◆ Assignment
Copy out, exactly, the first line of the entries below and every line after it through the one containing "at [index]. *)".

◆ Extracted records
# # # # # # #
(* ===== verification/Program.v ===== *)
(** The state of the script machine, [impl/machine/program.ipp] and
    [src/machine/program.cpp]. The stacks are vectors whose back is the top; here
    they are lists whose head is the top, so that [item(index)] is the element
    at [index]. *)

From S2P Require Import Prelude Limits Endian Reader Writer Codes Number Operation Script Chain Compact Header ChainState Transaction.

Record program := mk_program {
  p_script : script;
  p_transaction : transaction;
  p_input_index : nat;
  p_forks : Z;
  p_value : Z;
  p_version : script_version;
  negative_count : Z;
  operation_count : Z;
  jump : nat;
  primary : list (list Z);
  alternate : list (list Z);
  condition : list bool
}.

Section Program.
Context `{Currency}.

(** [program(script, transaction, input_index, forks)] *)
Definition input_program (s : script) (tx : transaction) (input_index : nat) (forks : Z) : program :=
  mk_program s tx input_index forks max_uint64 unversioned 0 0 0 [] [] [].

(** [program(script, transaction, input_index, forks, stack, value, version)];
    [stack] is a vector, its back is the top. *)
Definition witness_program_of (s : script) (tx : transaction) (input_index : nat) (forks : Z)
    (stack : list (list Z)) (value : Z) (v : script_version) : program :=
  mk_program s tx input_index forks value v 0 0 0 (rev stack) [] [].

(** [program(script, other)], by copy or by move: only the primary stack is
    taken over. *)
Definition next_program (s : script) (other : program) : program :=
  mk_program s (p_transaction other) (p_input_index other) (p_forks other) (p_value other)
    unversioned 0 0 0 (primary other) [] [].

Definition program_is_valid (p : program) : bool :=
  is_valid_operations (p_script p) && negb (is_unspendable (p_script p)).

(** ** Registers *)

Definition set_primary (l : list (list Z)) (p : program) : program :=
  mk_program (p_script p) (p_transaction p) (p_input_index p) (p_forks p) (p_value p) (p_version p)
    (negative_count p) (operation_count p) (jump p) l (alternate p) (condition p).

Definition set_alternate (l : list (list Z)) (p : program) : program :=
  mk_program (p_script p) (p_transaction p) (p_input_index p) (p_forks p) (p_value p) (p_version p)
    (negative_count p) (operation_count p) (jump p) (primary p) l (condition p).

Definition set_condition (count : Z) (l : list bool) (p : program) : program :=
  mk_program (p_script p) (p_transaction p) (p_input_index p) (p_forks p) (p_value p) (p_version p)
    count (operation_count p) (jump p) (primary p) (alternate p) l.

Definition set_operation_count (count : Z) (p : program) : program :=
  mk_program (p_script p) (p_transaction p) (p_input_index p) (p_forks p) (p_value p) (p_version p)
    (negative_count p) count (jump p) (primary p) (alternate p) (condition p).

Definition set_jump (position : nat) (p : program) : program :=
  mk_program (p_script p) (p_transaction p) (p_input_index p) (p_forks p) (p_value p) (p_version p)
    (negative_count p) (operation_count p) position (primary p) (alternate p) (condition p).

Definition operation_overflow (count : Z) : bool := count >? max_counted_ops.

(** [increment_operation_count(const operation&)] *)
Definition increment_operation_count (op : operation) (p : program) : bool * program :=
  let p := if is_counted (code op) then set_operation_count (operation_count p + 1) p else p in
  (negb (operation_overflow (operation_count p)), p).

(** [increment_operation_count(int32_t)] *)
Definition increment_key_count (public_keys : Z) (p : program) : bool * program :=
  if (public_keys <? 0) || (public_keys >? max_script_public_keys) then (false, p)
  else
    let p := set_operation_count (operation_count p + public_keys) p in
    (negb (operation_overflow (operation_count p)), p).

(** [position] is where the operation is in the script, [None] when it is not
    an element of the script being run. *)
Definition set_jump_register (position : option nat) (offset : nat) (p : program) : bool * program :=
  match operations (p_script p), position with
  | [], _ => (false, p)
  | ops, None => (false, set_jump (length ops) p)
  | _, Some i => (true, set_jump (i + offset) p)
  end.

(** ** Primary stack *)

Definition push_move (item : list Z) (p : program) : program := set_primary (item :: primary p) p.

Definition push (value : bool) (p : program) : program :=
  push_move (if value then [number.positive_1] else []) p.

Definition is_empty (p : program) : bool := zlen (primary p) =? 0.
Definition size (p : program) : Z := zlen (primary p).

(** [pop()]: guarded, the empty case is not reached. *)
Definition pop (p : program) : list Z * program :=
  match primary p with
  | [] => ([], p)
  | x :: l => (x, set_primary l p)
  end.

(** [pop(number&, size_t)]: the item is popped also when it is no number. *)
Definition pop_number (maximum_size : Z) (p : program) : option Z * program :=
  if is_empty p then (None, p)
  else let '(item, p) := pop p in (number.set_data item maximum_size, p).

(** [pop(int32_t&)] *)
Definition pop_int32 (p : program) : option Z * program :=
  let '(value, p) := pop_number max_number_size p in (number.int32 <$> value, p).

Definition pop_binary (p : program) : option (Z * Z) * program :=
  let '(first, p) := pop_number max_number_size p in
  match first with
  | None => (None, p)
  | Some first =>
      let '(second, p) := pop_number max_number_size p in
      match second with
      | None => (None, p)
      | Some second => (Some (first, second), p)
      end
  end.

Definition pop_ternary (p : program) : option (Z * Z * Z) * program :=
  let '(two, p) := pop_binary p in
  match two with
  | None => (None, p)
  | Some (first, second) =>
      let '(third, p) := pop_number max_number_size p in
      match third with
      | None => (None, p)
      | Some third => (Some (first, second, third), p)
      end
  end.

(** The index of a valid position in the stack after the pop. *)
Definition pop_position (p : program) : option nat * program :=
  let '(signed_index, p) := pop_int32 p in
  match signed_index with
  | None => (None, p)
  | Some signed_index =>
      if signed_index <? 0 then (None, p)
      else if signed_index >=? size p then (None, p)
      else (Some (Z.to_nat signed_index), p)
  end.

(** [pop(data_stack&, size_t)]: the section in the order of the pops. *)
Definition pop_section (count : Z) (p : program) : option (list (list Z)) * program :=
  if size p <? count then (None, p)
  else (Some (take (Z.to_nat count) (primary p)), set_primary (drop (Z.to_nat count) (primary p)) p).

Definition item (index : nat) (p : program) : list Z := nth index (primary p) [].

Definition duplicate_item (index : nat) (p : program) : program := push_move (item index p) p.

Definition swap_items (left_index right_index : nat) (p : program) : program :=
  set_primary (<[left_index := item right_index p]> (<[right_index := item left_index p]> (primary p))) p.

(** [erase(position(index))] *)
Definition erase_item (index : nat) (p : program) : program :=
  set_primary (take index (primary p) ++ drop (S index) (primary p)) p.

(** The loop of [stack_to_bool]: a number is true unless all its bytes are
    zero or only the last is and it is the negative sign. *)
Fixpoint bytes_to_bool (bs : list Z) : bool :=
  match bs with
  | [] => false
  | b :: rest =>
      if negb (b =? 0) then negb ((match rest with [] => true | _ => false end) && (b =? number.negative_mask))
      else bytes_to_bool rest
  end.

Definition stack_to_bool (clean : bool) (p : program) : bool :=
  if clean && negb (size p =? 1) then false else bytes_to_bool (item 0 p).

Definition stack_true (clean : bool) (p : program) : bool := stack_to_bool clean p.

Definition stack_result (clean : bool) (p : program) : bool := negb (is_empty p) && stack_true clean p.

Definition is_stack_overflow (p : program) : bool :=
  size p + zlen (alternate p) >? max_stack_size.

Definition top (maximum_size : Z) (p : program) : option Z :=
  if is_empty p then None else number.set_data (item 0 p) maximum_size.

Definition subscript (p : program) : list operation := drop (jump p) (operations (p_script p)).

(** ** Alternate stack *)

Definition empty_alternate (p : program) : bool := zlen (alternate p) =? 0.

Definition push_alternate (value : list Z) (p : program) : program :=
  set_alternate (value :: alternate p) p.

Definition pop_alternate (p : program) : list Z * program :=
  match alternate p with
  | [] => ([], p)
  | x :: l => (x, set_alternate l p)
  end.

(** ** Conditional stack *)

Definition open (value : bool) (p : program) : program :=
  set_condition (negative_count p + (if value then 0 else 1)) (value :: condition p) p.

Definition negate (p : program) : program :=
  match condition p with
  | [] => p
  | value :: l => set_condition (negative_count p + (if value then 1 else -1)) (negb value :: l) p
  end.

Definition close (p : program) : program :=
  match condition p with
  | [] => p
  | value :: l => set_condition (negative_count p + (if value then 0 else -1)) l p
  end.

Definition closed (p : program) : bool := match condition p with [] => true | _ => false end.

Definition succeeded (p : program) : bool := negative_count p =? 0.

Definition if_ (op : operation) (p : program) : bool := is_conditional (code op) || succeeded p.
End Program.

(** ** The count of false conditions

    The commented-out code of [succeeded] asks whether all conditions hold; the
    counter answers that. *)

Definition count_false (l : list bool) : Z :=
  fold_right (fun (b : bool) n => (if b then 0 else 1) + n) 0 l.

Lemma count_false_nonneg l : 0 <= count_false l.
Proof. induction l as [|[] l IH]; simpl; lia. Qed.

Lemma count_false_zero l : count_false l = 0 <-> forallb id l = true.
Proof.
  pose proof (count_false_nonneg l). induction l as [|[] l IH]; simpl in *; [done| |].
  - apply IH. apply count_false_nonneg.
  - pose proof (count_false_nonneg l). split; [lia|done].
Qed.

Definition condition_inv (p : program) : Prop := negative_count p = count_false (condition p).

Lemma succeeded_spec p : condition_inv p -> succeeded p = forallb id (condition p).
Proof.
  unfold condition_inv, succeeded. intros ->. destruct (forallb id (condition p)) eqn:E.
  - apply Z.eqb_eq. by apply count_false_zero.
  - apply Z.eqb_neq. intros Hz. apply count_false_zero in Hz. congruence.
Qed.

Lemma open_inv v p : condition_inv p -> condition_inv (open v p).
Proof. unfold condition_inv, open. simpl. intros ->. destruct v; lia. Qed.

Lemma negate_inv p : condition_inv p -> condition_inv (negate p).
Proof.
  unfold condition_inv, negate. intros Hc. destruct (condition p) as [|v l] eqn:E; [by rewrite E|].
  simpl in *. rewrite Hc. destruct v; simpl; lia.
Qed.

Lemma close_inv p : condition_inv p -> condition_inv (close p).
Proof.
  unfold condition_inv, close. intros Hc. destruct (condition p) as [|v l] eqn:E; [by rewrite E|].
  simpl in *. rewrite Hc. destruct v; simpl; lia.
Qed.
# # # # # # #
◆ Response area
(* ===== verification/Program.v ===== *)
(** The state of the script machine, [impl/machine/program.ipp] and
    [src/machine/program.cpp]. The stacks are vectors whose back is the top; here
    they are lists whose head is the top, so that [item(index)] is the element
    at [index]. *)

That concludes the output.